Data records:
(** X12.  A failed toggle undoes more than itself.  When a second task is
    toggled while the call of a first toggle is in flight, and the second
    toggle is confirmed before the first one is refused, the collection
    ends as it was before both: the confirmed change of the second task is
    lost on the screen, and no call is left in flight to bring it back. *)
Theorem rollback_discards_confirmed_toggle st first second c1 c2 confirmed e :
  In first (tasks st) -> In second (tasks st) ->
  id first < 1000 -> id second < 1000 ->
  exists s1 s2 s3 s4,
    step (mkSystem st []) (ToggleChange (id first) c1) s1
    /\ step s1 (ToggleChange (id second) c2) s2
    /\ step s2 (CompleteSettled
                  (mkToggleAwait (mark (id first) c1 (tasks st)) (id second) c2)
                  (Fulfilled confirmed)) s3
    /\ step s3 (CompleteSettled (mkToggleAwait (tasks st) (id first) c1)
                  (Rejected e)) s4
    /\ tasks (ui s4) = tasks st
    /\ inflight s4 = [].
Proof.
  intros Hin1 Hin2 Hlt1 Hlt2.
  apply Z.leb_gt in Hlt1, Hlt2.
  set (w1 := mkToggleAwait (tasks st) (id first) c1).
  set (w2 := mkToggleAwait (mark (id first) c1 (tasks st)) (id second) c2).
  set (st1 := setTasks_from (mark (id first) c1) st).
  set (st2 := setTasks_from (mark (id second) c2) st1).
  set (st3 := onToggleTask_settle w2 (Fulfilled confirmed) st2).
  assert (Hin2' : exists second', In second' (tasks st1) /\ id second' = id second).
  { exists (if id second =? id first then with_completed second c1 else second).
    split.
    - unfold st1. cbn. unfold mark. apply in_map_iff. exists second. now split.
    - now destruct (id second =? id first). }
  destruct Hin2' as (second' & Hin2' & Hid2).
  exists (mkSystem st1 [AwaitComplete w1]),
         (mkSystem st2 [AwaitComplete w1; AwaitComplete w2]),
         (mkSystem st3 [AwaitComplete w1]),
         (mkSystem (onToggleTask_settle w1 (Rejected e) st3) []).
  split; [| split; [| split; [| split; [| split]]]].
  - pose proof (step_toggle st [] first c1 Hin1) as S.
    unfold onToggleTask_start in S. rewrite Hlt1 in S. exact S.
  - pose proof (step_toggle st1 [AwaitComplete w1] second' c2 Hin2') as S.
    rewrite Hid2 in S. unfold onToggleTask_start in S. rewrite Hlt2 in S. exact S.
  - exact (step_complete st2 [AwaitComplete w1] [] w2 (Fulfilled confirmed)).
  - exact (step_complete st3 [] [] w1 (Rejected e)).
  - reflexivity.
  - reflexivity.
Qed.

■ Task directions ■
Nothing but lines that contain "mkToggleAwait" should appear in the answer. Copy each from the records.

■ Worked solution ■
                  (mkToggleAwait (mark (id first) c1 (tasks st)) (id second) c2)
    /\ step s3 (CompleteSettled (mkToggleAwait (tasks st) (id first) c1)
  set (w1 := mkToggleAwait (tasks st) (id first) c1).
  set (w2 := mkToggleAwait (mark (id first) c1 (tasks st)) (id second) c2).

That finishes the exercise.